▸ Exercise data
(** X16. A vote with a one-time code that is not accepted changes nothing
    but the audit log: whenever [verifyOtpAndVote] answers with success =
    false, the result is pending with an error text, switches, requests,
    tokens, votes and outbox are as before, and the audit log got at most one
    entry, a VERIFICATION_OTP_FAILED one. *)
Theorem X16_refused_code_vote_only_writes_the_audit_log
    rt now token otp vote options w r w' :
  verifyOtpAndVote rt now token otp vote options w = (Ok r, w') ->
  success r = false ->
  result r = pending /\ is_Some (error r)
  /\ switches (prisma w') = switches (prisma w)
  /\ verificationRequests (prisma w') = verificationRequests (prisma w)
  /\ verificationTokens (prisma w') = verificationTokens (prisma w)
  /\ verificationVoteRecords (prisma w') = verificationVoteRecords (prisma w)
  /\ outbox w' = outbox w
  /\ exists entries,
       auditLogs (prisma w') = (auditLogs (prisma w) ++ entries)%list
       /\ (length entries <= 1)%nat
       /\ Forall (fun a => action a = AUDIT_ACTIONS.VERIFICATION_OTP_FAILED)
            entries.
Proof.
  intros Hrun Hfail. unfold verifyOtpAndVote in Hrun.
  unfold mbind at 1 in Hrun. unfold Async_bind at 1, bind at 1 in Hrun.
  pose proof (readOnly_findToken token w) as Hro.
  destruct (findToken token w) as [[found|e] w0]; cbn in Hro; subst w0;
    [|discriminate Hrun].
  assert (Hquiet : forall entityId reason (res : OtpVoteResult),
            (otpFailed entityId reason options;; mret res) w = (Ok r, w') ->
            switches (prisma w') = switches (prisma w)
            /\ verificationRequests (prisma w') = verificationRequests (prisma w)
            /\ verificationTokens (prisma w') = verificationTokens (prisma w)
            /\ verificationVoteRecords (prisma w')
               = verificationVoteRecords (prisma w)
            /\ outbox w' = outbox w
            /\ (exists entries,
                  auditLogs (prisma w') = (auditLogs (prisma w) ++ entries)%list
                  /\ (length entries <= 1)%nat
                  /\ Forall (fun a => action a
                                      = AUDIT_ACTIONS.VERIFICATION_OTP_FAILED)
                       entries)
            /\ r = res).
  { intros entityId reason res H. unfold otpFailed in H. unfold_async.
    injection H as <- <-. cbn. repeat split.
    eexists [_]. split; [reflexivity|]. split; [cbn; lia|].
    by constructor. }
  assert (Hsilent : forall res : OtpVoteResult,
            (mret res : Async OtpVoteResult) w = (Ok r, w') ->
            w' = w /\ r = res).
  { intros res H. by injection H as <- <-. }
  assert (Hnothing : exists entries,
            auditLogs (prisma w) = (auditLogs (prisma w) ++ entries)%list
            /\ (length entries <= 1)%nat
            /\ Forall (fun a => action a
                                = AUDIT_ACTIONS.VERIFICATION_OTP_FAILED)
                 entries).
  { exists []. rewrite app_nil_r. split; [done|]. split; [cbn; lia|constructor]. }
  destruct found as [[tk req sw]|].
  2:{ apply Hquiet in Hrun as (?&?&?&?&?&?&->). cbn. by repeat (split; eauto). }
  destruct (vt_expiresAt tk <? now).
  { apply Hquiet in Hrun as (?&?&?&?&?&?&->). cbn. by repeat (split; eauto). }
  destruct (bool_decide (is_Some (vt_usedAt tk))).
  { apply Hsilent in Hrun as [-> ->]. cbn. by repeat (split; eauto). }
  destruct (Scheduler.lt (vt_otpExpiresAt tk) now).
  { apply Hquiet in Hrun as (?&?&?&?&?&?&->). cbn. by repeat (split; eauto). }
  destruct (match vt_otp tk with Some _ => _ | None => _ end).
  { apply Hquiet in Hrun as (?&?&?&?&?&?&->). cbn. by repeat (split; eauto). }
  destruct (bool_decide (is_Some (vr_completedAt req))).
  { apply Hsilent in Hrun as [-> ->]. cbn. by repeat (split; eauto). }
  unfold mbind at 1 in Hrun. unfold Async_bind at 1, bind at 1 in Hrun.
  unfold Prisma.findFirst at 1 in Hrun.
  destruct (List.find _ _).
  { apply Hsilent in Hrun as [-> ->]. cbn. by repeat (split; eauto). }
  exfalso. unfold_async. unfold Prisma.auditLog_create in Hrun.
  match type of Hrun with
  | context [submitVerificationVote ?a ?b ?c ?d] =>
      destruct (submitVerificationVote a b c d) as [[voteResult|e] w2]
  end; [|discriminate Hrun].
  injection Hrun as <- <-. discriminate Hfail.
Qed.

Lemma X16_witness :
  exists r w',
    verifyOtpAndVote (Fixtures.runtime Fixtures.accepting) 1000 "tok-v1"
      "000000" CONFIRM None (Fixtures.worldOf Fixtures.votingDb) = (Ok r, w')
    /\ error r = Some "Invalid verification code"
    /\ verificationVoteRecords (prisma w')
       = verificationVoteRecords Fixtures.votingDb.
Proof.
  destruct (verifyOtpAndVote (Fixtures.runtime Fixtures.accepting) 1000
              "tok-v1" "000000" CONFIRM None
              (Fixtures.worldOf Fixtures.votingDb)) as [[r|e] w'] eqn:E.
  - exists r, w'. split; [reflexivity|].
    assert (Hr : r = mkOtpVoteResult false pending
                       (Some "Invalid verification code"))
      by (vm_compute in E; congruence).
    destruct (X16_refused_code_vote_only_writes_the_audit_log
                (Fixtures.runtime Fixtures.accepting) 1000 "tok-v1" "000000"
                CONFIRM None (Fixtures.worldOf Fixtures.votingDb) r w' E)
      as (_ & _ & _ & _ & _ & Hvotes & _).
    + by rewrite Hr.
    + split; [by rewrite Hr|exact Hvotes].
  - vm_compute in E. discriminate E.
Defined.

Lemma linkDb_votable otp :
  votable 1000 (Links.linkDb otp) "tok-v1" (Links.aLink otp)
    (Fixtures.aRequest "vr1" "sw1" 2000000)
    (Fixtures.aSwitch "sw1" PENDING_VERIFICATION).
Proof.
  split; try reflexivity.
  - intros k1 k2 r1 r2 H1 H2 _. cbn in H1, H2.
    apply lookup_singleton_Some in H1 as [<- _].
    by apply lookup_singleton_Some in H2 as [<- _].
  - cbn. lia.
  - intros k v H. cbn in H. by rewrite lookup_empty in H.
Qed.

Lemma votable_audit now d token tk req sw entries :
  votable now d token tk req sw ->
  votable now (setAuditLogs entries d) token tk req sw.
Proof. intros [? ? ? ? ? ? ? ? ? ?]. by split. Qed.

(** The run of a vote through an acceptable link, in the version with
    one-time codes: the vote that is stored and what becomes of the token,
    the request and the answer. *)
Lemma vote_run_new now w token tk req sw options v :
  votable now (prisma w) token tk req sw ->
  exists res w',
    VerificationSystem.submitVerificationVote now (mkSubmitVoteInput token v)
      options w
    = (Ok (newVote now tk req v options (prisma w), res), w')
    /\ verificationVoteRecords (prisma w')
       = <[vv_id (newVote now tk req v options (prisma w))
           := newVote now tk req v options (prisma w)]>
           (verificationVoteRecords (prisma w))
    /\ verificationTokens (prisma w')
       = <[vt_id tk := markUsed now tk]> (verificationTokens (prisma w))
    /\ (v = DENY ->
        res = denied /\ completedAs Denied now (prisma w') (vr_id req))
    /\ (v = CONFIRM ->
        vr_requiredConfirmations req <= confirmCount (prisma w) (vr_id req) + 1 ->
        res = confirmed /\ completedAs Confirmed now (prisma w') (vr_id req))
    /\ (v = CONFIRM ->
        confirmCount (prisma w) (vr_id req) + 1 < vr_requiredConfirmations req ->
        res = pending
        /\ verificationRequests (prisma w') !! vr_id req = Some req).
Proof.
  intros Hv. pose proof Hv as [_ _ _ Hr _ _ _ _ _ _]. destruct v.
  - rewrite (confirm_run _ _ _ _ _ _ _ Hv).
    rewrite (confirmCount_afterVote now tk req options (prisma w)).
    destruct (Z.geb_spec (confirmCount (prisma w) (vr_id req) + 1)
                (vr_requiredConfirmations req)) as [Hq|Hq];
      do 2 eexists; (split; [reflexivity|]); cbn [prisma];
      (split; [reflexivity|]); (split; [reflexivity|]);
      (split; [done|]); split.
    + intros _ _. split; [done|]. eexists.
      split; [apply lookup_insert_eq|]. by split.
    + intros _ Hlt. lia.
    + intros _ Hle. lia.
    + intros _ _. split; [done|]. exact Hr.
  - rewrite (deny_run _ _ _ _ _ _ _ Hv). do 2 eexists.
    split; [reflexivity|]. cbn [prisma].
    split; [reflexivity|]. split; [reflexivity|]. split; [|by split].
    intros _. split; [done|]. eexists.
    split; [apply lookup_insert_eq|]. by split.
Qed.

(** X17. A vote with the right one-time code is the plain vote: for an
    acceptable link whose stored hash is the SHA-256 of the code and whose
    code has not expired, [verifyOtpAndVote] answers success with the result
    of the vote; exactly one vote is added to the table, under an id no vote
    had, for the request and the verifier of the link, with the vote given
    and the time of the call; the token of the link is marked used at that
    time; a DENY completes the request as denied, a CONFIRM that reaches the
    quorum completes it as confirmed, and a CONFIRM below the quorum is
    answered pending and leaves the request as it was. *)
Theorem X17_right_code_casts_the_vote
    rt now w token tk req sw options code hash v :
  votable now (prisma w) token tk req sw ->
  vt_otp tk = Some hash -> hash <> "" -> sha256Hex rt code = hash ->
  Scheduler.lt (vt_otpExpiresAt tk) now = false ->
  exists vote res w',
    verifyOtpAndVote rt now token code v options w
    = (Ok (mkOtpVoteResult true res None), w')
    /\ verificationVoteRecords (prisma w) !! vv_id vote = None
    /\ verificationVoteRecords (prisma w')
       = <[vv_id vote := vote]> (verificationVoteRecords (prisma w))
    /\ vv_verificationRequestId vote = vr_id req
    /\ vv_verifierId vote = vt_verifierId tk
    /\ vv_vote vote = v
    /\ vv_votedAt vote = now
    /\ verificationTokens (prisma w')
       = <[vt_id tk := markUsed now tk]> (verificationTokens (prisma w))
    /\ (v = DENY ->
        res = denied /\ completedAs Denied now (prisma w') (vr_id req))
    /\ (v = CONFIRM ->
        vr_requiredConfirmations req <= confirmCount (prisma w) (vr_id req) + 1 ->
        res = confirmed /\ completedAs Confirmed now (prisma w') (vr_id req))
    /\ (v = CONFIRM ->
        confirmCount (prisma w) (vr_id req) + 1 < vr_requiredConfirmations req ->
        res = pending
        /\ verificationRequests (prisma w') !! vr_id req = Some req).
Proof.
  intros Hv Hotp Hne Hhash Hexp.
  pose proof (findToken_votable _ _ _ _ _ _ Hv) as Hfind.
  pose proof (no_existing_vote _ _ _ _ _ _ Hv) as Hnone.
  set (entry :=
         {| entityType := ENTITY_TYPES.VERIFICATION_REQUEST;
            entityId := vr_id req;
            action := AUDIT_ACTIONS.VERIFICATION_OTP_VERIFIED;
            al_userId := None;
            metadata := [("verifierId", vt_verifierId tk)];
            al_ipAddress := orNull (info options ipAddress);
            al_userAgent := orNull (info options userAgent) |}).
  set (w1 := mkWorld
               (setAuditLogs (auditLogs (prisma w) ++ [entry]) (prisma w))
               (outbox w)).
  assert (Hv1 : votable now (prisma w1) token tk req sw)
    by apply votable_audit, Hv.
  destruct (vote_run_new now w1 token tk req sw options v Hv1)
    as (res & w' & Hrun & Hvotes & Htoken & Hdeny & Hconfirm & Hpending).
  exists (newVote now tk req v options (prisma w)), res, w'.
  split; [|split; [apply fresh_vote_key|split; [exact Hvotes|
           split; [reflexivity|split; [reflexivity|split; [reflexivity|
           split; [reflexivity|split; [exact Htoken|split; [exact Hdeny|
           split; [exact Hconfirm|exact Hpending]]]]]]]]]].
  destruct Hv as [Hu Ht Hval Hr Hrel Hs Hlink Hunused Hopen Hfirst].
  unfold verifyOtpAndVote.
  unfold mbind at 1. unfold Async_bind at 1, bind at 1. rewrite Hfind.
  assert (Hltb : (vt_expiresAt tk <? now) = false) by (apply Z.ltb_ge; lia).
  rewrite Hltb, Hunused, Hexp, Hotp, Hopen. cbn [bool_decide decide_rel].
  assert (Hgood : negb (truthy hash) || negb (Encryption.verifyOtp rt code hash)
                  = false).
  { rewrite (truthy_nonempty _ Hne).
    unfold Encryption.verifyOtp, Encryption.hashOtp.
    by rewrite Hhash, String.eqb_refl. }
  rewrite Hgood.
  rewrite !(bool_decide_eq_false_2 (is_Some None)) by (by intros [? ?]).
  unfold mbind at 1. unfold Async_bind at 1, bind at 1.
  unfold Prisma.findFirst at 1. rewrite Hnone.
  unfold createAuditLog, Prisma.auditLog_create.
  unfold mbind, Async_bind, bind.
  cbn [ai_entityType ai_entityId ai_action ai_userId ai_metadata ai_ipAddress
       ai_userAgent].
  change (orNull None) with (@None string).
  fold entry. fold w1. rewrite Hrun. reflexivity.
Qed.

Lemma X17_witness :
  exists vote w',
    verifyOtpAndVote (Fixtures.runtime Fixtures.accepting) 1000 "tok-v1"
      "123456" DENY None
      (Fixtures.worldOf (Links.linkDb (Some "sha256:123456")))
    = (Ok (mkOtpVoteResult true denied None), w')
    /\ verificationVoteRecords (prisma w')
       = <[vv_id vote := vote]> ∅
    /\ vv_verifierId vote = "v1"
    /\ vv_vote vote = DENY.
Proof.
  destruct (X17_right_code_casts_the_vote
              (Fixtures.runtime Fixtures.accepting) 1000
              (Fixtures.worldOf (Links.linkDb (Some "sha256:123456"))) "tok-v1"
              (Links.aLink (Some "sha256:123456"))
              (Fixtures.aRequest "vr1" "sw1" 2000000)
              (Fixtures.aSwitch "sw1" PENDING_VERIFICATION) None
              "123456" "sha256:123456" DENY)
    as (vote & res & w' & Hrun & _ & Hvotes & _ & Hver & Hvote & _ & _
        & Hdeny & _).
  - exact (linkDb_votable (Some "sha256:123456")).
  - reflexivity.
  - discriminate.
  - reflexivity.
  - reflexivity.
  - destruct (Hdeny eq_refl) as [-> _]. exists vote, w'.
    split; [exact Hrun|split; [exact Hvotes|split; [exact Hver|exact Hvote]]].
Defined.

▸ What you will do
Lines that hold "Hdeny" are the ones to copy, so pick each out from the data.

▸ Reply to the exercise
    as (res & w' & Hrun & Hvotes & Htoken & Hdeny & Hconfirm & Hpending).
           split; [reflexivity|split; [exact Htoken|split; [exact Hdeny|
        & Hdeny & _).
  - destruct (Hdeny eq_refl) as [-> _]. exists vote, w'.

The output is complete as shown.